There were some who could not resist this challenge, and in a few minutes Peter had secured the pledges of half a dozen young hot-heads, Donald Gordon among them. Before the evening was past it had been arranged that these would-be-martyrs should hire a truck, and make their debut on Main Street the very next evening. Old hands in the movement warned them that they would only get their heads cracked by the police. But the answer to that was obvious—they might as well get their heads cracked by the police as get them blown to pieces by German artillery.
Peter reported to McGivney what was planned, and McGivney promised that the police would be on hand. Peter warned him to be careful and have the police be gentle; at which McGivney grinned, and answered that he would see to that.

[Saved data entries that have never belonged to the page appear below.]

(** * traffic-path: shortest paths, traffic simulation and travellers

    A shallow embedding of the computational core of the repository:

    - [GraphApi]: [ShortestPathService.find_shortest_path]
      (graph-api/src/backend/services/shortest_path.py) over the pydantic
      models of graph-api/src/backend/models/graph.py;
    - [GraphRoutes]: the handler of [POST /graph/shortest-path]
      (graph-api/src/backend/routes/graph.py);
    - [TrafficApi]: [TrafficGenerator]
      (traffic-api/src/backend/services/traffic_generator.py);
    - [TravellerApi]: [TravellerWorkflow]
      (traveller-api/src/backend/workflows/traveller.py).

    Conventions of the embedding.  A Python [float] is a rational ([Q])
    or [+inf].  In graph-api, where sums of edge weights are compared and
    the rounding and the overflow of a sum decide the answer, floats are
    added as IEEE 754 doubles ([float_add]); no negative number and no
    NaN arises there.  In traffic-api floats are exact rationals:
    rounding error is not modelled there.
    Python dicts keyed by strings are [gmap string _], sets are [gset];
    a failing subscript raises [KeyError] as in Python.  Mutation is
    explicit state passing; randomness, the clock and the answers of
    remote services are inputs.  The other HTTP routes, the persistence
    clients and the callbacks notified after a tick are outside the
    embedding. *)

From Stdlib Require Import QArith Qround Qpower Lqa Lia ZArith String List.
From stdpp Require Import gmap strings list fin_maps pretty.

Local Open Scope string_scope.
Local Open Scope list_scope.

(** ** Python values shared by the three services *)

Module Py.

(** The exceptions the modelled code can raise. *)
Inductive exn :=
| KeyError (key : string)
| ValueError (msg : string)
| OverflowError.

(** Outcome of running a piece of Python: a value, an exception, or
    [Unfinished] when a fuel-bounded loop of the model ran out of fuel
    (the theorems show that this never happens for the fuel chosen). *)
Inductive outcome (A : Type) :=
| Returned (a : A)
| Raised (e : exn)
| Unfinished.
Arguments Returned {A} a.
Arguments Raised {A} e.
Arguments Unfinished {A}.

(** A [float]: a rational or [float('inf')]. *)
Inductive float :=
| Fin (q : Q)
| Inf.

(** [a < b] on floats. *)
Definition Qltb (a b : Q) : bool := negb (Qle_bool b a).

Definition float_ltb (a b : float) : bool :=
  match a, b with
  | Fin x, Fin y => Qltb x y
  | Fin _, Inf => true
  | Inf, _ => false
  end.

(** [a == float('inf')]. *)
Definition is_inf (a : float) : bool :=
  match a with Inf => true | Fin _ => false end.

(** [min(a, b)] and [max(a, b)] on floats: the first argument wins ties. *)
Definition float_min (a b : Q) : Q := if Qltb b a then b else a.
Definition float_max (a b : Q) : Q := if Qltb a b then b else a.

(** [round(x)]: to the nearest integer, halves to the even one. *)
Definition py_round (x : Q) : Z :=
  let f := Qfloor x in
  match Qcompare (x - inject_Z f) (1 # 2) with
  | Lt => f
  | Gt => (f + 1)%Z
  | Eq => if Z.even f then f else (f + 1)%Z
  end.

(** [int(x)]: truncation towards zero. *)
Definition py_int (x : Q) : Z := Z.quot (Qnum x) (Z.pos (Qden x)).

(** *** Double-precision addition

    A double has a significand of 53 bits and an exponent between -1022
    and 1023; below [2^-1022] the doubles are the multiples of [2^-1074].
    The sum of two doubles is the double nearest to their exact sum, the
    one with the even significand when two are as near, and [inf] when
    that would need an exponent above 1023. *)

(** [floor(log2(q))] for [0 < q]. *)
Definition binade (q : Q) : Z :=
  let e := (Z.log2 (Qnum q) - Z.log2 (Z.pos (Qden q)))%Z in
  if Qle_bool (2 ^ e) q then e else (e - 1)%Z.

(** The double nearest to a rational [0 <= q]. *)
Definition round_to_double (q : Q) : float :=
  if Qle_bool q 0 then Fin 0
  else
    let e := Z.max (binade q) (-1022) in
    let ulp := (2 ^ (e - 52))%Q in
    let r := (inject_Z (py_round (q / ulp)) * ulp)%Q in
    if Qle_bool (2 ^ 1024) r then Inf else Fin (Qred r).

(** The float that a decimal literal, or a number of a request body,
    denotes. *)
Definition float_literal (q : Q) : float := round_to_double q.

(** [a + b] for floats that are not negative. *)
Definition float_add (a b : float) : float :=
  match a, b with
  | Fin x, Fin y => round_to_double (x + y)
  | _, _ => Inf
  end.

(** Whether the rational [0 <= q] is a double. *)
Definition is_double (q : Q) : bool :=
  match round_to_double q with
  | Fin r => Qeq_bool r q
  | Inf => false
  end.

(** [a <= b] on floats, for the statements. *)
Definition float_le (a b : float) : Prop :=
  match a, b with
  | Fin x, Fin y => (x <= y)%Q
  | _, Inf => True
  | Inf, Fin _ => False
  end.
Arguments float_le : simpl never.

End Py.

(** ** graph-api *)

Module GraphApi.
Import Py.

(** models/graph.py *)
Record Vertex := { id : string; name : string }.

(** [weight] carries the pydantic constraint [gt=0], see [Edge_valid]. *)
Record Edge := { from_vertex : string; to_vertex : string; weight : float }.

Record Graph := { vertices : list Vertex; edges : list Edge }.

(** The [message] of a response is an f-string; it is kept as its format
    and arguments:
    - [StartNotFound s]: "Start vertex '{s}' not found in graph"
    - [EndNotFound e]: "End vertex '{e}' not found in graph"
    - [NoPathFound s e]: "No path found between '{s}' and '{e}'"
    - [FoundShortestPath d]: "Found shortest path with distance {d}" *)
Inductive Message :=
| StartNotFound (start_id : string)
| EndNotFound (end_id : string)
| NoPathFound (start_id end_id : string)
| FoundShortestPath (d : float).

(** [path_vertices] is the response field [vertices]. *)
Record ShortestPathResponse := {
  path : list string;
  path_vertices : list Vertex;
  total_distance : float;
  success : bool;
  message : Message
}.

(** [weight: float = Field(..., gt=0)]: a double greater than 0, or
    [inf] (which pydantic lets through; [nan] fails [gt=0]). *)
Definition Edge_valid (e : Edge) : Prop :=
  match weight e with
  | Fin q => is_double q = true ∧ (0 < q)%Q
  | Inf => True
  end.

(** *** heapq on (distance, vertex_id) tuples

    [heapq] keeps a binary heap inside a Python list.  All its caller
    observes is that [heappop] removes and returns a smallest item, and
    tuples compare lexicographically (floats first, then strings by
    code point); two items that compare equal are the same tuple.  The
    heap is therefore modelled by the list of its items, and [heappop]
    extracts a least one. *)
Definition tuple_ltb (a b : float * string) : bool :=
  if float_ltb (fst a) (fst b) then true
  else if float_ltb (fst b) (fst a) then false
  else String.ltb (snd a) (snd b).

Definition heappush (h : list (float * string)) (x : float * string) :
  list (float * string) := h ++ [x].

Fixpoint heappop_from (best : float * string) (h : list (float * string)) :
  (float * string) * list (float * string) :=
  match h with
  | [] => (best, [])
  | y :: h' =>
      if tuple_ltb y best
      then let (m, r) := heappop_from y h' in (m, best :: r)
      else let (m, r) := heappop_from best h' in (m, y :: r)
  end.

Definition heappop (h : list (float * string)) :
  option ((float * string) * list (float * string)) :=
  match h with
  | [] => None
  | x :: h' => Some (heappop_from x h')
  end.

(** *** ShortestPathService.find_shortest_path *)

(** [{v.id: f(v) for v in graph.vertices}]: later vertices with the same
    id overwrite earlier ones. *)
Definition dict_of_vertices {A} (f : Vertex → A) (vs : list Vertex) :
  gmap string A :=
  foldl (λ m v, <[id v := f v]> m) ∅ vs.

It was all very simple, and took less than ten minutes of time. The truck drew up on Main Street, and a young orator stepped forward and announced to his fellow citizens that the time had come for the workers to make known their true feelings about the draft. Never would free Americans permit themselves to be herded into armies and shipped over seas and be slaughtered for the benefit of international bankers. Thus far the orator had got, when a policeman stepped forward and ordered him to shut up. When he refused, the policeman tapped on the sidewalk with his stick, and a squad of eight or ten came round the corner, and the orator was informed that he was under arrest. Another orator stepped forward and took up the harangue, and when he also had been put under arrest, another, and another, until the whole six of them, including Peter, were in hand.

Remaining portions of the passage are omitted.